▶ Exercise:
Please print the data shown below without any alteration.
======== Data to examine ========
(** X15. A wide move other than [movk] to a register other than the
    zero register writes [imm16 * 2^(16 hw)] for [movz] (and for the
    unassigned [opc] value 1), its 64-bit complement for [movn], and in
    32-bit mode the low 32 bits of that value, so that the upper half of
    the register is cleared. *)
Theorem wide_move_value (inst : Z) (s : machine) :
  ImmWide.rd inst ≠ 31 → ImmWide.opc inst ≠ ITP_MOVK →
  exec_wide_move inst s
  = Ok (tt, with_gen_registers
              (<[Z.to_nat (ImmWide.rd inst) :=
                   let x := ImmWide.imm16 inst * 2 ^ (16 * ImmWide.hw inst) in
                   let x := if ImmWide.opc inst =? ITP_MOVN
                            then 2 ^ 64 - 1 - x else x in
                   if ImmWide.sf inst =? 0 then x mod 2 ^ 32 else x]>
                 (gen_registers s)) s).
Proof.
  intros Hrd Hopc. unfold exec_wide_move.
  apply Z.eqb_neq in Hopc. rewrite Hopc.
  destruct (shifted_immediate_range inst) as [Hx Hp].
  rewrite set_reg_value_lt by (apply rd_is_register; exact Hrd).
  replace (ImmWide.hw inst * 16) with (16 * ImmWide.hw inst) by lia.
  rewrite Z.shiftl_mul_pow2 by lia.
  set (x := ImmWide.imm16 inst * 2 ^ (16 * ImmWide.hw inst)) in *.
  rewrite (wrap64_small x) by lia. rewrite wrap64_lnot by lia.
  cbv zeta. do 3 f_equal.
  set (y := if ImmWide.opc inst =? ITP_MOVN then 2 ^ 64 - 1 - x else x).
  assert (Hy : 0 ≤ y < 2 ^ 64) by (subst y; destruct (_ =? ITP_MOVN); lia).
  change 0xFFFFFFFF with (Z.ones 32). rewrite Z.land_ones by lia.
  destruct (ImmWide.sf inst =? 0).
  - rewrite wrap64_small; [reflexivity|].
    pose proof (Z.mod_pos_bound y (2 ^ 32)). lia.
  - rewrite wrap64_small by lia. reflexivity.
Qed.

Lemma wide_move_value_witness :
  exec_wide_move 0xD28000A0 (Scenario.machine_with 1 2)
  = Ok (tt, with_gen_registers
              (<[Z.to_nat (ImmWide.rd 0xD28000A0) :=
                   let x := ImmWide.imm16 0xD28000A0
                            * 2 ^ (16 * ImmWide.hw 0xD28000A0) in
                   let x := if ImmWide.opc 0xD28000A0 =? ITP_MOVN
                            then 2 ^ 64 - 1 - x else x in
                   if ImmWide.sf 0xD28000A0 =? 0 then x mod 2 ^ 32 else x]>
                 (gen_registers (Scenario.machine_with 1 2)))
              (Scenario.machine_with 1 2)).
Proof.
  apply (wide_move_value 0xD28000A0 (Scenario.machine_with 1 2));
    vm_compute; lia.
Defined.

(** X16. [movk] to a register other than the zero register replaces
    the 16-bit lane selected by [hw] with [imm16] and keeps every other
    bit of the register; in 32-bit mode bits 32..63 are cleared as
    well. *)
Theorem movk_replaces_one_lane (inst : Z) (s : machine) (old : Z) :
  ImmWide.opc inst = ITP_MOVK → ImmWide.rd inst ≠ 31 →
  gen_registers s !! Z.to_nat (ImmWide.rd inst) = Some old →
  0 ≤ old < 2 ^ 64 →
  ∃ v, exec_wide_move inst s
       = Ok (tt, with_gen_registers
                   (<[Z.to_nat (ImmWide.rd inst) := v]> (gen_registers s)) s)
       ∧ 0 ≤ v < 2 ^ 64
       ∧ ∀ i, 0 ≤ i < 64 →
           Z.testbit v i
           = ((ImmWide.sf inst =? 1) || (i <? 32))
             && (if (16 * ImmWide.hw inst <=? i)
                    && (i <? 16 * ImmWide.hw inst + 16)
                 then Z.testbit (ImmWide.imm16 inst) (i - 16 * ImmWide.hw inst)
                 else Z.testbit old i).
Proof.
  intros Hopc Hrd Hold Hrange. unfold exec_wide_move.
  rewrite Hopc. change (ITP_MOVK =? ITP_MOVK) with true. cbv iota zeta.
  pose proof (rd_is_register inst Hrd) as Hr.
  destruct (shifted_immediate_range inst) as [Hx Hp].
  assert (Hget : get_reg_value_64 (ImmWide.rd inst) s = Ok (old, s)).
  { rewrite get_reg_value_64_lt by lia. rewrite Hold. reflexivity. }
  rewrite (bind_Ok _ _ _ _ _ Hget).
  rewrite set_reg_value_lt by lia.
  eexists. split; [reflexivity|]. split; [apply wrap64_range|].
  intros i Hi. unfold wrap64 at 1. rewrite Z.mod_pow2_bits_low by lia.
  set (p := 16 * ImmWide.hw inst) in *.
  assert (Hbits : Z.testbit
            (Z.lor (Z.land old (wrap64 (Z.lnot (wrap64 (Z.shiftl 65535 p)))))
                   (wrap64 (Z.shiftl (ImmWide.imm16 inst) p))) i
          = if (p <=? i) && (i <? p + 16)
            then Z.testbit (ImmWide.imm16 inst) (i - p)
            else Z.testbit old i).
  { unfold wrap64. rewrite Z.lor_spec, Z.land_spec.
    rewrite !Z.mod_pow2_bits_low by lia.
    rewrite Z.lnot_spec by lia. rewrite Z.mod_pow2_bits_low by lia.
    rewrite !Z.shiftl_spec by lia.
    change 65535 with (Z.ones 16).
    destruct (Z.leb_spec p i); cbn [andb].
    - rewrite Z.testbit_ones_nonneg by lia.
      destruct (Z.ltb_spec (i - p) 16), (Z.ltb_spec i (p + 16)); try lia;
        cbn [negb].
      + rewrite andb_false_r. reflexivity.
      + rewrite andb_true_r.
        replace (Z.testbit (ImmWide.imm16 inst) (i - p)) with false;
          [apply orb_false_r|].
        symmetry. apply (testbit_high_zero 16); [lia| |lia].
        apply (field_range 5 16 inst). lia.
    - rewrite !(Z.testbit_neg_r _ (i - p)) by lia.
      cbn [negb]. rewrite andb_true_r, orb_false_r. reflexivity. }
  destruct (Z.eqb_spec (ImmWide.sf inst) 0) as [Hsf|Hsf].
  - rewrite Hsf. change (0 =? 1) with false. cbn [orb].
    change 4294967295 with (Z.ones 32).
    rewrite Z.land_spec, Z.testbit_ones_nonneg by lia.
    rewrite Hbits. apply andb_comm.
  - assert (Hsf1 : ImmWide.sf inst = 1).
    { pose proof (field_range 31 1 inst ltac:(lia)) as Hs.
      unfold ImmWide.sf, get in *. cbn [lo width] in *.
      change (2 ^ 1) with 2 in Hs. lia. }
    rewrite Hsf1. change (1 =? 1) with true. cbn [orb andb]. exact Hbits.
Qed.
========
▶ Written answer:
(** X15. A wide move other than [movk] to a register other than the
    zero register writes [imm16 * 2^(16 hw)] for [movz] (and for the
    unassigned [opc] value 1), its 64-bit complement for [movn], and in
    32-bit mode the low 32 bits of that value, so that the upper half of
    the register is cleared. *)
Theorem wide_move_value (inst : Z) (s : machine) :
  ImmWide.rd inst ≠ 31 → ImmWide.opc inst ≠ ITP_MOVK →
  exec_wide_move inst s
  = Ok (tt, with_gen_registers
              (<[Z.to_nat (ImmWide.rd inst) :=
                   let x := ImmWide.imm16 inst * 2 ^ (16 * ImmWide.hw inst) in
                   let x := if ImmWide.opc inst =? ITP_MOVN
                            then 2 ^ 64 - 1 - x else x in
                   if ImmWide.sf inst =? 0 then x mod 2 ^ 32 else x]>
                 (gen_registers s)) s).
Proof.
  intros Hrd Hopc. unfold exec_wide_move.
  apply Z.eqb_neq in Hopc. rewrite Hopc.
  destruct (shifted_immediate_range inst) as [Hx Hp].
  rewrite set_reg_value_lt by (apply rd_is_register; exact Hrd).
  replace (ImmWide.hw inst * 16) with (16 * ImmWide.hw inst) by lia.
  rewrite Z.shiftl_mul_pow2 by lia.
  set (x := ImmWide.imm16 inst * 2 ^ (16 * ImmWide.hw inst)) in *.
  rewrite (wrap64_small x) by lia. rewrite wrap64_lnot by lia.
  cbv zeta. do 3 f_equal.
  set (y := if ImmWide.opc inst =? ITP_MOVN then 2 ^ 64 - 1 - x else x).
  assert (Hy : 0 ≤ y < 2 ^ 64) by (subst y; destruct (_ =? ITP_MOVN); lia).
  change 0xFFFFFFFF with (Z.ones 32). rewrite Z.land_ones by lia.
  destruct (ImmWide.sf inst =? 0).
  - rewrite wrap64_small; [reflexivity|].
    pose proof (Z.mod_pos_bound y (2 ^ 32)). lia.
  - rewrite wrap64_small by lia. reflexivity.
Qed.

Lemma wide_move_value_witness :
  exec_wide_move 0xD28000A0 (Scenario.machine_with 1 2)
  = Ok (tt, with_gen_registers
              (<[Z.to_nat (ImmWide.rd 0xD28000A0) :=
                   let x := ImmWide.imm16 0xD28000A0
                            * 2 ^ (16 * ImmWide.hw 0xD28000A0) in
                   let x := if ImmWide.opc 0xD28000A0 =? ITP_MOVN
                            then 2 ^ 64 - 1 - x else x in
                   if ImmWide.sf 0xD28000A0 =? 0 then x mod 2 ^ 32 else x]>
                 (gen_registers (Scenario.machine_with 1 2)))
              (Scenario.machine_with 1 2)).
Proof.
  apply (wide_move_value 0xD28000A0 (Scenario.machine_with 1 2));
    vm_compute; lia.
Defined.

(** X16. [movk] to a register other than the zero register replaces
    the 16-bit lane selected by [hw] with [imm16] and keeps every other
    bit of the register; in 32-bit mode bits 32..63 are cleared as
    well. *)
Theorem movk_replaces_one_lane (inst : Z) (s : machine) (old : Z) :
  ImmWide.opc inst = ITP_MOVK → ImmWide.rd inst ≠ 31 →
  gen_registers s !! Z.to_nat (ImmWide.rd inst) = Some old →
  0 ≤ old < 2 ^ 64 →
  ∃ v, exec_wide_move inst s
       = Ok (tt, with_gen_registers
                   (<[Z.to_nat (ImmWide.rd inst) := v]> (gen_registers s)) s)
       ∧ 0 ≤ v < 2 ^ 64
       ∧ ∀ i, 0 ≤ i < 64 →
           Z.testbit v i
           = ((ImmWide.sf inst =? 1) || (i <? 32))
             && (if (16 * ImmWide.hw inst <=? i)
                    && (i <? 16 * ImmWide.hw inst + 16)
                 then Z.testbit (ImmWide.imm16 inst) (i - 16 * ImmWide.hw inst)
                 else Z.testbit old i).
Proof.
  intros Hopc Hrd Hold Hrange. unfold exec_wide_move.
  rewrite Hopc. change (ITP_MOVK =? ITP_MOVK) with true. cbv iota zeta.
  pose proof (rd_is_register inst Hrd) as Hr.
  destruct (shifted_immediate_range inst) as [Hx Hp].
  assert (Hget : get_reg_value_64 (ImmWide.rd inst) s = Ok (old, s)).
  { rewrite get_reg_value_64_lt by lia. rewrite Hold. reflexivity. }
  rewrite (bind_Ok _ _ _ _ _ Hget).
  rewrite set_reg_value_lt by lia.
  eexists. split; [reflexivity|]. split; [apply wrap64_range|].
  intros i Hi. unfold wrap64 at 1. rewrite Z.mod_pow2_bits_low by lia.
  set (p := 16 * ImmWide.hw inst) in *.
  assert (Hbits : Z.testbit
            (Z.lor (Z.land old (wrap64 (Z.lnot (wrap64 (Z.shiftl 65535 p)))))
                   (wrap64 (Z.shiftl (ImmWide.imm16 inst) p))) i
          = if (p <=? i) && (i <? p + 16)
            then Z.testbit (ImmWide.imm16 inst) (i - p)
            else Z.testbit old i).
  { unfold wrap64. rewrite Z.lor_spec, Z.land_spec.
    rewrite !Z.mod_pow2_bits_low by lia.
    rewrite Z.lnot_spec by lia. rewrite Z.mod_pow2_bits_low by lia.
    rewrite !Z.shiftl_spec by lia.
    change 65535 with (Z.ones 16).
    destruct (Z.leb_spec p i); cbn [andb].
    - rewrite Z.testbit_ones_nonneg by lia.
      destruct (Z.ltb_spec (i - p) 16), (Z.ltb_spec i (p + 16)); try lia;
        cbn [negb].
      + rewrite andb_false_r. reflexivity.
      + rewrite andb_true_r.
        replace (Z.testbit (ImmWide.imm16 inst) (i - p)) with false;
          [apply orb_false_r|].
        symmetry. apply (testbit_high_zero 16); [lia| |lia].
        apply (field_range 5 16 inst). lia.
    - rewrite !(Z.testbit_neg_r _ (i - p)) by lia.
      cbn [negb]. rewrite andb_true_r, orb_false_r. reflexivity. }
  destruct (Z.eqb_spec (ImmWide.sf inst) 0) as [Hsf|Hsf].
  - rewrite Hsf. change (0 =? 1) with false. cbn [orb].
    change 4294967295 with (Z.ones 32).
    rewrite Z.land_spec, Z.testbit_ones_nonneg by lia.
    rewrite Hbits. apply andb_comm.
  - assert (Hsf1 : ImmWide.sf inst = 1).
    { pose proof (field_range 31 1 inst ltac:(lia)) as Hs.
      unfold ImmWide.sf, get in *. cbn [lo width] in *.
      change (2 ^ 1) with 2 in Hs. lia. }
    rewrite Hsf1. change (1 =? 1) with true. cbn [orb andb]. exact Hbits.
Qed.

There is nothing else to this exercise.